## Instructions to follow:
Your answer should consist of the lines in the data below that contain "intros".
[[ Material for this task, beginning ]]
(** C13: [FixupLutOps] terminates without an error, preserves the value of every
    operation of the block and its destination and locations, and leaves each
    LUT operation at a fixed point of the six passes: a constant, or a table
    whose operands are distinct registers that another round does not change. *)
Theorem FixupLutOps_correct program operations :
  lut_ops_wf program operations ->
  exists b operations', FixupLutOps operations = Ok (b, operations') /\
    Forall2 (fun op op' => equivalent program op op' /\ _dst op' = _dst op /\ _locations op' = _locations op /\
      (isLut op = true -> fixed_point program op') /\ (isLut op = false -> op' = op)) operations operations' /\
    (b = false -> operations' = operations).
Proof.
  intros H. unfold FixupLutOps.
  destruct (mapM_exists FixupOperation (fun op r => equivalent program op r.2 /\ _dst r.2 = _dst op /\
    _locations r.2 = _locations op /\ (isLut op = true -> fixed_point program r.2) /\
    (isLut op = false \/ r.1 = false -> r.2 = op)) operations) as (r & -> & Hr).
  { intros op Hop. unfold lut_ops_wf in H. rewrite Forall_forall in H. by apply FixupOperation_sound, H. }
  cbn. eexists _, _. split; [reflexivity|]. split.
  - rewrite Forall2_fmap_r. eapply Forall2_impl; [exact Hr|]. naive_solver.
  - clear H. induction Hr as [|op [b op'] ops r (_ & _ & _ & _ & Hb) _ IH]; [done|]. cbn in *.
    intros [-> Hx]%orb_false_iff. rewrite IH by done. by rewrite Hb by (by right).
Qed.

(** A table over a literal, a register used twice and an unused register *)
Definition sample_entries : list LutEntry :=
  [fill_entry [(0%nat, 0); (1%nat, 2); (2%nat, 2)] 232; fill_entry [(3%nat, 1); (1%nat, 0)] 10].
Definition sample_lut : Operation :=
  mkOperation (LutOp (mkLut sample_entries)) 0 ∅
    [sample_lit 5 4; sample_reg 0; sample_reg 0; sample_reg 1] [sample_dst 2].
Lemma ConvertGatherOpToLut_eq program op entries w :
  op_wf program op -> _opcode op = Gather entries -> dstWidth program op = Ok w -> gather_wf op entries w ->
  exists es, ConvertGatherOpToLut program op entries = Ok (set_lut op es) /\
    lut_wf program (set_lut op es) es /\ equivalent program op (set_lut op es).
Proof.
  intros Hwf Hop Hw Hg. destruct (id Hwf) as [Hsrcs H64 _ (d & w' & Hd & Hw' & Hwb)]. rewrite Hw in Hw'. injection Hw' as <-.
  pose proof (gather_length _ _ _ Hg) as Hlen.
  unfold ConvertGatherOpToLut. rewrite Hd. cbn [length Nat.eqb assert_ mbind result_bind].
  rewrite assert_true by (by apply Nat.eqb_eq). cbn [mbind result_bind]. rewrite Hw. cbn [mbind result_bind].
  destruct (foldM_seq_inv (fun es i =>
      gatherEntry ← at_ entries i;
      srcOp ← at_ (_src op) i;
      foldM (gatherBit op i (isLiteral srcOp) gatherEntry w) (seqZ 0 (_numBits gatherEntry)) es)
    (fun i es => gather_inv program op w (fun σ => gatherPrefix program σ op entries i) es)
    (length (_src op)) (replicate (Z.to_nat w) LutEntry_zero)) as (es & -> & Hlen' & Hes).
  - split; [apply length_replicate|]. intros k e He. apply lookup_replicate in He as [-> _].
    rewrite LutEntry_zero_fill. split; [apply entry_fits_const|]. intros σ. rewrite entry_val_const. unfold gatherPrefix.
    by rewrite take_0, Z.bits_0.
  - intros i es Hi Hinv. destruct (lookup_lt_is_Some_2 entries i) as [e He]; [lia|].
    destruct (lookup_lt_is_Some_2 (_src op) i) as [o Ho]; [lia|].
    rewrite (at_Some _ _ _ He), (at_Some _ _ _ Ho). cbn [mbind result_bind]. by apply gather_source.
  - cbn [mbind result_bind]. exists es. split; [done|].
    apply (set_lut_correct program op w es (fun σ => gatherInt program σ op entries)); try done.
    + intros σ. unfold opInt. by rewrite Hop.
    + apply Forall2_same_length_lookup_2; [by rewrite length_seqZ|]. intros k kz e Hk He.
      apply lookup_seqZ in Hk as [-> _]. destruct (Hes k e He) as [Hfit Hval]. split; [done|]. intros σ. rewrite Hval.
      unfold gatherPrefix, gatherInt. rewrite take_ge; [done|]. rewrite length_zip_with, length_seq. lia.
Qed.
[[ Material for this task, end ]]
## Your solution:
  intros H. unfold FixupLutOps.
  { intros op Hop. unfold lut_ops_wf in H. rewrite Forall_forall in H. by apply FixupOperation_sound, H. }
    intros [-> Hx]%orb_false_iff. rewrite IH by done. by rewrite Hb by (by right).
  intros Hwf Hop Hw Hg. destruct (id Hwf) as [Hsrcs H64 _ (d & w' & Hd & Hw' & Hwb)]. rewrite Hw in Hw'. injection Hw' as <-.
  - split; [apply length_replicate|]. intros k e He. apply lookup_replicate in He as [-> _].
    rewrite LutEntry_zero_fill. split; [apply entry_fits_const|]. intros σ. rewrite entry_val_const. unfold gatherPrefix.
  - intros i es Hi Hinv. destruct (lookup_lt_is_Some_2 entries i) as [e He]; [lia|].
    + intros σ. unfold opInt. by rewrite Hop.
    + apply Forall2_same_length_lookup_2; [by rewrite length_seqZ|]. intros k kz e Hk He.
      apply lookup_seqZ in Hk as [-> _]. destruct (Hes k e He) as [Hfit Hval]. split; [done|]. intros σ. rewrite Hval.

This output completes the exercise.